(** ** [NewsBot.fetch_news] and [NewsBot._fetch_news_fallback] *)

Definition names (authors : pyval) : result pyval :=
  xs ← PyVal.iter authors;
  ns ← mapM (fun author => PyVal.get author "name" (PStr "")) xs;
  Ok (PList ns).

(** [article.get('body') and article.get('title')] *)
Definition has_body_and_title (article : pyval) : result bool :=
  body ← PyVal.get article "body" PNone;
  if PyVal.truthy body
  then title ← PyVal.get article "title" PNone; Ok (PyVal.truthy title)
  else Ok false.

Definition convert_article (with_authors : bool) (article : pyval)
  : result pyval :=
  t ← PyVal.get article "title" (PStr "");
  title ← PyVal.strip t;
  b ← PyVal.get article "body" (PStr "");
  b ← PyVal.strip b;
  body ← PyVal.slice_to b 2000;
  url ← PyVal.get article "url" (PStr "");
  src ← PyVal.get article "source" (PDict []);
  source ← PyVal.get src "title" (PStr "Unknown");
  date ← PyVal.get article "dateTime" (PStr "");
  authors ← (if with_authors
             then a ← PyVal.get article "authors" (PList []); names a
             else Ok (PList []));
  Ok (PDict (Dict.make [("title" : str, title); ("body" : str, body);
                        ("url" : str, url); ("source" : str, source);
                        ("date" : str, date); ("authors" : str, authors)])).

(** The loop of [fetch_news], which stops at [max_articles]. *)
Fixpoint collect (items : list pyval) (max_articles : Z)
         (articles : list pyval) : result (list pyval) :=
  match items with
  | [] => Ok articles
  | article :: rest =>
      ok ← has_body_and_title article;
      if (ok : bool) then
        a ← convert_article true article;
        let articles := articles ++ [a] in
        if max_articles <=? len articles then Ok articles
        else collect rest max_articles articles
      else collect rest max_articles articles
  end.

(** The loop of [_fetch_news_fallback], which has no [break]. *)
Fixpoint collect_all (items : list pyval) (articles : list pyval)
  : result (list pyval) :=
  match items with
  | [] => Ok articles
  | article :: rest =>
      ok ← has_body_and_title article;
      if (ok : bool) then
        a ← convert_article false article;
        collect_all rest (articles ++ [a])
      else collect_all rest articles
  end.

Definition query (keyword : str) (max_articles : Z) : pyval :=
  PDict [("keywords" : str, PStr keyword);
         ("keywordsLoc" : str, PStr "body,title");
         ("lang" : str, PStr "eng"); ("days" : str, PInt 7);
         ("page" : str, PInt 1); ("count" : str, PInt (max_articles * 2));
         ("articleBodyLen" : str, PInt (-1))].

Definition query_params (keyword : str) (max_articles : Z) : pyval :=
  PDict [("action" : str, PStr "getArticles");
         ("keyword" : str, PStr keyword);
         ("articlesPage" : str, PInt 1);
         ("articlesCount" : str, PInt max_articles);
         ("articlesSortBy" : str, PStr "date");
         ("articlesSortByAsc" : str, PBool false);
         ("articlesArticleBodyLen" : str, PInt (-1));
         ("resultType" : str, PStr "articles");
         ("dataType" : str, PList [PStr "news"]);
         ("lang" : str, PStr "eng")].

(** [self.er.jsonRequest(query_params)] and what follows; the reply must
    be truthy before ['articles' in result] is asked. *)
Definition _fetch_news_fallback (keyword : str) (max_articles : Z)
  : M (list pyval) :=
  try_except
    (reply ← search_request (query_params keyword max_articles);
     items ← lift (if PyVal.truthy reply then Action.results_of reply
                   else Ok []);
     lift (collect_all items []))
    (fun _ => mret []).

(** The request classes are [None] when their import failed at module
    load; calling one then raises [TypeError]. *)
Definition build_request : M unit :=
  ok ← ask request_classes;
  if (ok : bool) then mret tt
  else raise (TypeError "'NoneType' object is not callable").

Definition fetch_news (keyword : str) (max_articles : Z) : M (list pyval) :=
  try_except
    (_ ← build_request;
     reply ← search_request (query keyword max_articles);
     items ← lift (Action.results_of reply);
     lift (collect items max_articles []))
    (fun _ => _fetch_news_fallback keyword max_articles).

(** ** [NewsBot._extract_title] *)

Fixpoint first_title (lines : list str) : str :=
  match lines with
  | [] => "Generated News Article"
  | line :: rest =>
      let line := Py.strip line in
      if PyVal.truthy (PStr line) && negb (Py.startswith line "#") then
        let title :=
          Py.strip (Py.replace "#" "" (Py.replace "*" "" (Py.replace "**" "" line))) in
        if 10 <? len title then title else first_title rest
      else first_title rest
  end.

Definition _extract_title (content : str) : str :=
  first_title (Py.split_char "010" content).

(** ** [NewsBot.generate_article] *)

Definition style_prompts : dict :=
  [("professional" : str,
    PStr "Write in a professional, journalistic tone suitable for business readers.");
   ("casual" : str,
    PStr "Write in a conversational, engaging tone for general audiences.");
   ("academic" : str,
    PStr "Write in a formal, analytical tone with deeper insights.")].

···

| Exercise |
Reproducing the whole listing above is not the task. Copy exactly only the lines from the one with "else collect_all rest articles" to the one with "Definition build_request : M", both kept.

| Solution to this task |
      else collect_all rest articles
  end.

Definition query (keyword : str) (max_articles : Z) : pyval :=
  PDict [("keywords" : str, PStr keyword);
         ("keywordsLoc" : str, PStr "body,title");
         ("lang" : str, PStr "eng"); ("days" : str, PInt 7);
         ("page" : str, PInt 1); ("count" : str, PInt (max_articles * 2));
         ("articleBodyLen" : str, PInt (-1))].

Definition query_params (keyword : str) (max_articles : Z) : pyval :=
  PDict [("action" : str, PStr "getArticles");
         ("keyword" : str, PStr keyword);
         ("articlesPage" : str, PInt 1);
         ("articlesCount" : str, PInt max_articles);
         ("articlesSortBy" : str, PStr "date");
         ("articlesSortByAsc" : str, PBool false);
         ("articlesArticleBodyLen" : str, PInt (-1));
         ("resultType" : str, PStr "articles");
         ("dataType" : str, PList [PStr "news"]);
         ("lang" : str, PStr "eng")].

(** [self.er.jsonRequest(query_params)] and what follows; the reply must
    be truthy before ['articles' in result] is asked. *)
Definition _fetch_news_fallback (keyword : str) (max_articles : Z)
  : M (list pyval) :=
  try_except
    (reply ← search_request (query_params keyword max_articles);
     items ← lift (if PyVal.truthy reply then Action.results_of reply
                   else Ok []);
     lift (collect_all items []))
    (fun _ => mret []).

(** The request classes are [None] when their import failed at module
    load; calling one then raises [TypeError]. *)
Definition build_request : M unit :=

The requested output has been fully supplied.